• _Available records_:

(** C24. Against any device, any sequence of posts, completions, notifications and interrupts on
    a newly allocated queue runs to its end: no assertion fails and no access leaves the
    driver's records, whatever the device writes and whenever. The buffers posted are then the
    ones completed, each once, and the ones still in flight: no completion is invented,
    repeated or given more bytes than its buffer lets the device write. Every descriptor is
    free or in flight. *)
Theorem virtq_exactly_once index devmax max legacy device q os : 0 ≤ devmax < 2 ^ 32 → 0 ≤ max < 2 ^ 32 →
  virtq_alloc_on index false devmax max legacy true true 0 device = inr q →
  Forall (ring_shape (vq_size q)) device → Forall vq_op_ok os →
  ∃ hist q' ch, vq_run os (VqHistory [] []) q = Ret (hist, q') ∧ accounted hist ch ∧ vq_num_free q' + Z.of_nat (length (in_flight ch)) = vq_size q.
Proof.
  intros Hd Hm Ha Hdev Hos. unfold virtq_alloc_on in Ha. destruct (_ || _); [done|]. destruct (virtq_size devmax max legacy) as [e|size] eqn:Es; [done|].
  cbn in Ha. simplify_eq. destruct (virtq_size_ok _ _ _ _ Hd Hm Es) as [Hs _].
  assert (0 < size ≤ 1024) as Hs' by (unfold VIRTQ_LEGACY_MAX_SIZE, VIRTQ_MAX_SIZE in Hs; destruct legacy; lia).
  assert (vq_inv size (virtq_fresh size legacy device) (VqHistory [] [])) as Hi.
  { split; [done|]. split; [by apply fresh_mem|]. exists (seqZ 0 size), ∅. split; [by apply fresh_core|]. by exists []. }
  destruct (wp_run _ _ _ (vq_run_inv size os _ _ Hi Hos)) as (hist & q' & E & S1 & _ & fl & ch & C & A).
  exists hist, q', ch. split; [done|split; [done|]]. pose proof (core_length C). rewrite (vc_num _ _ _ C). change (vq_size (virtq_fresh size legacy device)) with size. lia.
Qed.

(** On memory the device is not writing, a completion call returns exactly the first of
    the next ring's worth of used entries whose head is in flight, with the cookie of its buffer and the
    reported length cut to the buffer's bytes (none at all for a legacy device's count on a
    buffer it only reads); bad entries before it are passed over and never returned. Its
    descriptors are free again, and the next call goes on after it. With no such entry the
    call returns nothing and no buffer is lost. *)
Theorem virtq_pop_first q fl ch : vq_core q fl ch → mem_ok q → vq_device q = [] →
  ∃ r q', virtq_pop q = Ret (r, q') ∧ vq_ring q' = vq_ring q ∧
    (r, vq_last_used q') = first_confirmed (Z.to_nat (vq_size q)) (vq_size q) (vq_legacy q) ch (vq_ring q) (vq_last_used q) ∧
    match r with
    | None => vq_core q' fl ch
    | Some (cookie, w) => ∃ h f, ch !! h = Some f ∧ cookie = f_cookie f ∧ 0 ≤ w ≤ f_bytes f ∧ vq_core q' (f_chain f ++ fl) (delete h ch)
    end.
Proof.
  intros C M Hd. destruct (wp_run _ _ _ (virtq_pop_run q fl ch C M)) as (r & q' & E & [P1 P2 P3 P4 P5]). destruct (P5 Hd) as (_ & Hr & Hf).
  by exists r, q'.
Qed.

(** ** A queue of four *)

(** A device that completes head 0 twice, reports a head that does not exist and a length
    that is too long. *)
Definition liar : virtq_ring := VirtqRing (replicate 4 (VirtqDesc 0 0 0 0)) 7 (replicate 4 0) 0 3 [(9, 5); (0, 4096); (0, 8); (2, 1)].

Lemma liar_shape : ring_shape 4 liar.
Proof. split; try done; repeat (apply Forall_cons_2; [cbn; lia|]); by apply Forall_nil. Qed.

Definition hello : list vq_op := [VAdd [(4096, 16); (8192, 512)] 1 1 77; VKick; VInterrupt; VPop; VPop; VPop].

Lemma hello_ok : Forall vq_op_ok hello.
Proof. repeat (apply Forall_cons_2; [first [done|cbn; unfold sg_ok; cbn; lia]|]). by apply Forall_nil. Qed.

Lemma virtq_exactly_once_witness :
  (∃ hist q' ch, vq_run hello (VqHistory [] []) (virtq_fresh 4 false (replicate 9 liar)) = Ret (hist, q') ∧ accounted hist ch ∧
     vq_num_free q' + Z.of_nat (length (in_flight ch)) = 4) ∧
  match vq_run hello (VqHistory [] []) (virtq_fresh 4 false (replicate 9 liar)) with Ret (hist, _) => hist = VqHistory [(77, 512)] [(77, 512)] | _ => False end.
Proof.
  split; [|vm_compute; reflexivity].
  apply (virtq_exactly_once 0 4 0 false (replicate 9 liar) (virtq_fresh 4 false (replicate 9 liar)) hello ltac:(lia) ltac:(lia) eq_refl).
  - cbn [vq_size virtq_fresh]. apply Forall_replicate, liar_shape.
  - apply hello_ok.
Defined.


(** The queue with one chain of two in flight, and what that device says of it. *)
Definition one_posted : virtqueue := Virtqueue 4 false [1; 2; 3; 4] [2; 0; 0; 0] [512; 0; 0; 0] [77; 0; 0; 0] 2 2 0 0 0 0 false liar [].

Lemma one_posted_core : vq_core one_posted [2; 3] {[0 := Flight [0; 1] 77 512]}.
Proof.
  split; cbn [vq_size vq_shadow_next vq_chain_len vq_in_bytes vq_cookies vq_free_head vq_num_free one_posted]; try done.
  - unfold in_flight. rewrite map_to_list_singleton. exact (Permutation_app_comm [2; 3] [0; 1]).
  - apply linked_by_cons. split; [done|apply linked_by_single].
  - by intros x [= <-].
  - intros h f [<- <-]%lookup_singleton_Some. split; try done. apply linked_by_cons. split; [done|apply linked_by_single].
  - intros i Hi Hn%lookup_singleton_None. assert (i = 1 ∨ i = 2 ∨ i = 3) as [->|[->| ->]] by lia; done.
Qed.

Lemma virtq_pop_first_witness : ∃ r q', virtq_pop one_posted = Ret (r, q') ∧ r = Some (77, 512) ∧ vq_last_used q' = 2.
Proof.
  destruct (virtq_pop_first one_posted [2; 3] {[0 := Flight [0; 1] 77 512]} one_posted_core) as (r & q' & E & _ & H & _).
  - split; [exact liar_shape|done].
  - done.
  - exists r, q'. split; [exact E|]. vm_compute in H. injection H. auto.
Defined.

• _Required work_: All of the entries above should be transcribed exactly, line for line.

• _Output of the task_:
(** C24. Against any device, any sequence of posts, completions, notifications and interrupts on
    a newly allocated queue runs to its end: no assertion fails and no access leaves the
    driver's records, whatever the device writes and whenever. The buffers posted are then the
    ones completed, each once, and the ones still in flight: no completion is invented,
    repeated or given more bytes than its buffer lets the device write. Every descriptor is
    free or in flight. *)
Theorem virtq_exactly_once index devmax max legacy device q os : 0 ≤ devmax < 2 ^ 32 → 0 ≤ max < 2 ^ 32 →
  virtq_alloc_on index false devmax max legacy true true 0 device = inr q →
  Forall (ring_shape (vq_size q)) device → Forall vq_op_ok os →
  ∃ hist q' ch, vq_run os (VqHistory [] []) q = Ret (hist, q') ∧ accounted hist ch ∧ vq_num_free q' + Z.of_nat (length (in_flight ch)) = vq_size q.
Proof.
  intros Hd Hm Ha Hdev Hos. unfold virtq_alloc_on in Ha. destruct (_ || _); [done|]. destruct (virtq_size devmax max legacy) as [e|size] eqn:Es; [done|].
  cbn in Ha. simplify_eq. destruct (virtq_size_ok _ _ _ _ Hd Hm Es) as [Hs _].
  assert (0 < size ≤ 1024) as Hs' by (unfold VIRTQ_LEGACY_MAX_SIZE, VIRTQ_MAX_SIZE in Hs; destruct legacy; lia).
  assert (vq_inv size (virtq_fresh size legacy device) (VqHistory [] [])) as Hi.
  { split; [done|]. split; [by apply fresh_mem|]. exists (seqZ 0 size), ∅. split; [by apply fresh_core|]. by exists []. }
  destruct (wp_run _ _ _ (vq_run_inv size os _ _ Hi Hos)) as (hist & q' & E & S1 & _ & fl & ch & C & A).
  exists hist, q', ch. split; [done|split; [done|]]. pose proof (core_length C). rewrite (vc_num _ _ _ C). change (vq_size (virtq_fresh size legacy device)) with size. lia.
Qed.

(** On memory the device is not writing, a completion call returns exactly the first of
    the next ring's worth of used entries whose head is in flight, with the cookie of its buffer and the
    reported length cut to the buffer's bytes (none at all for a legacy device's count on a
    buffer it only reads); bad entries before it are passed over and never returned. Its
    descriptors are free again, and the next call goes on after it. With no such entry the
    call returns nothing and no buffer is lost. *)
Theorem virtq_pop_first q fl ch : vq_core q fl ch → mem_ok q → vq_device q = [] →
  ∃ r q', virtq_pop q = Ret (r, q') ∧ vq_ring q' = vq_ring q ∧
    (r, vq_last_used q') = first_confirmed (Z.to_nat (vq_size q)) (vq_size q) (vq_legacy q) ch (vq_ring q) (vq_last_used q) ∧
    match r with
    | None => vq_core q' fl ch
    | Some (cookie, w) => ∃ h f, ch !! h = Some f ∧ cookie = f_cookie f ∧ 0 ≤ w ≤ f_bytes f ∧ vq_core q' (f_chain f ++ fl) (delete h ch)
    end.
Proof.
  intros C M Hd. destruct (wp_run _ _ _ (virtq_pop_run q fl ch C M)) as (r & q' & E & [P1 P2 P3 P4 P5]). destruct (P5 Hd) as (_ & Hr & Hf).
  by exists r, q'.
Qed.

(** ** A queue of four *)

(** A device that completes head 0 twice, reports a head that does not exist and a length
    that is too long. *)
Definition liar : virtq_ring := VirtqRing (replicate 4 (VirtqDesc 0 0 0 0)) 7 (replicate 4 0) 0 3 [(9, 5); (0, 4096); (0, 8); (2, 1)].

Lemma liar_shape : ring_shape 4 liar.
Proof. split; try done; repeat (apply Forall_cons_2; [cbn; lia|]); by apply Forall_nil. Qed.

Definition hello : list vq_op := [VAdd [(4096, 16); (8192, 512)] 1 1 77; VKick; VInterrupt; VPop; VPop; VPop].

Lemma hello_ok : Forall vq_op_ok hello.
Proof. repeat (apply Forall_cons_2; [first [done|cbn; unfold sg_ok; cbn; lia]|]). by apply Forall_nil. Qed.

Lemma virtq_exactly_once_witness :
  (∃ hist q' ch, vq_run hello (VqHistory [] []) (virtq_fresh 4 false (replicate 9 liar)) = Ret (hist, q') ∧ accounted hist ch ∧
     vq_num_free q' + Z.of_nat (length (in_flight ch)) = 4) ∧
  match vq_run hello (VqHistory [] []) (virtq_fresh 4 false (replicate 9 liar)) with Ret (hist, _) => hist = VqHistory [(77, 512)] [(77, 512)] | _ => False end.
Proof.
  split; [|vm_compute; reflexivity].
  apply (virtq_exactly_once 0 4 0 false (replicate 9 liar) (virtq_fresh 4 false (replicate 9 liar)) hello ltac:(lia) ltac:(lia) eq_refl).
  - cbn [vq_size virtq_fresh]. apply Forall_replicate, liar_shape.
  - apply hello_ok.
Defined.


(** The queue with one chain of two in flight, and what that device says of it. *)
Definition one_posted : virtqueue := Virtqueue 4 false [1; 2; 3; 4] [2; 0; 0; 0] [512; 0; 0; 0] [77; 0; 0; 0] 2 2 0 0 0 0 false liar [].

Lemma one_posted_core : vq_core one_posted [2; 3] {[0 := Flight [0; 1] 77 512]}.
Proof.
  split; cbn [vq_size vq_shadow_next vq_chain_len vq_in_bytes vq_cookies vq_free_head vq_num_free one_posted]; try done.
  - unfold in_flight. rewrite map_to_list_singleton. exact (Permutation_app_comm [2; 3] [0; 1]).
  - apply linked_by_cons. split; [done|apply linked_by_single].
  - by intros x [= <-].
  - intros h f [<- <-]%lookup_singleton_Some. split; try done. apply linked_by_cons. split; [done|apply linked_by_single].
  - intros i Hi Hn%lookup_singleton_None. assert (i = 1 ∨ i = 2 ∨ i = 3) as [->|[->| ->]] by lia; done.
Qed.

Lemma virtq_pop_first_witness : ∃ r q', virtq_pop one_posted = Ret (r, q') ∧ r = Some (77, 512) ∧ vq_last_used q' = 2.
Proof.
  destruct (virtq_pop_first one_posted [2; 3] {[0 := Flight [0; 1] 77 512]} one_posted_core) as (r & q' & E & _ & H & _).
  - split; [exact liar_shape|done].
  - done.
  - exists r, q'. split; [exact E|]. vm_compute in H. injection H. auto.
Defined.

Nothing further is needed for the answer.